(Stored items)
(** Lines 147-182. *)
Definition load_series (cfg : PrepareDataConfig) : M (DataFrame * nat) :=
  series_lf <- scan_series cfg ;;
  series_df <- preprocess series_lf ;;
  n <- lift (n_unique series_df) ;;
  ret (series_df, n).

(** Lines 184-190. *)
Definition save_features (processed_dir : path) (series_df : DataFrame)
    (n : nat) : M unit :=
  groups <- lift (group_by series_df) ;;
  for_each (tqdm groups n) (fun '(series_id, this_series_df) =>
    this_series_df <- lift (add_feature this_series_df) ;;
    let series_dir := join processed_dir series_id in
    save_each_series this_series_df FEATURE_NAMES series_dir).

Definition main (cfg : PrepareDataConfig) : M unit :=
  let processed_dir := join (processed_dir (dir cfg)) (phase cfg) in
  remove_processed_dir cfg processed_dir ;;
  loaded <- trace "Load series" (load_series cfg) ;;
  trace "Save features" (save_features processed_dir loaded.1 loaded.2).

End Driver.

(** ** The closed forms of the specification *)

(** The Gaussian density as the specification writes it. *)
Definition Gaussian_pdf (t mu sigma : R) : R :=
  (exp (- (t - mu) ^ 2 / (2 * sigma ^ 2)) / (sigma * sqrt (2 * PI)))%R.

(** The mixture of two Gaussian densities of the specification. *)
Definition mixture_density (w mu_1 sigma_1 mu_2 sigma_2 t : R) : R :=
  (w * Gaussian_pdf t mu_1 sigma_1 + (1 - w) * Gaussian_pdf t mu_2 sigma_2)%R.

(** The cubic polynomial of the specification, constant term first. *)
Definition cubic (c0 c1 c2 c3 t : R) : R :=
  (c0 + c1 * t + c2 * t ^ 2 + c3 * t ^ 3)%R.

(** The Time Bucket of an hour and a minute. *)
Definition time_bucket (h m : Z) : Z := h * 10 + m `div` 6.



(** The values of the two expressions of [to_coord] on a row whose
    column [x] holds the integer [x]. *)
Definition encode (x period : Z) : list (res value) :=
  (fun e => eval e [("x", VInt x)]) <$> to_coord (col "x") period "x".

**Work to complete**
Copy the lines above exactly, beginning at the line that has "for_each (tqdm groups" and stopping after the line that has "(** The Time", and omit the rest.

**Result of this task**
  for_each (tqdm groups n) (fun '(series_id, this_series_df) =>
    this_series_df <- lift (add_feature this_series_df) ;;
    let series_dir := join processed_dir series_id in
    save_each_series this_series_df FEATURE_NAMES series_dir).

Definition main (cfg : PrepareDataConfig) : M unit :=
  let processed_dir := join (processed_dir (dir cfg)) (phase cfg) in
  remove_processed_dir cfg processed_dir ;;
  loaded <- trace "Load series" (load_series cfg) ;;
  trace "Save features" (save_features processed_dir loaded.1 loaded.2).

End Driver.

(** ** The closed forms of the specification *)

(** The Gaussian density as the specification writes it. *)
Definition Gaussian_pdf (t mu sigma : R) : R :=
  (exp (- (t - mu) ^ 2 / (2 * sigma ^ 2)) / (sigma * sqrt (2 * PI)))%R.

(** The mixture of two Gaussian densities of the specification. *)
Definition mixture_density (w mu_1 sigma_1 mu_2 sigma_2 t : R) : R :=
  (w * Gaussian_pdf t mu_1 sigma_1 + (1 - w) * Gaussian_pdf t mu_2 sigma_2)%R.

(** The cubic polynomial of the specification, constant term first. *)
Definition cubic (c0 c1 c2 c3 t : R) : R :=
  (c0 + c1 * t + c2 * t ^ 2 + c3 * t ^ 3)%R.

(** The Time Bucket of an hour and a minute. *)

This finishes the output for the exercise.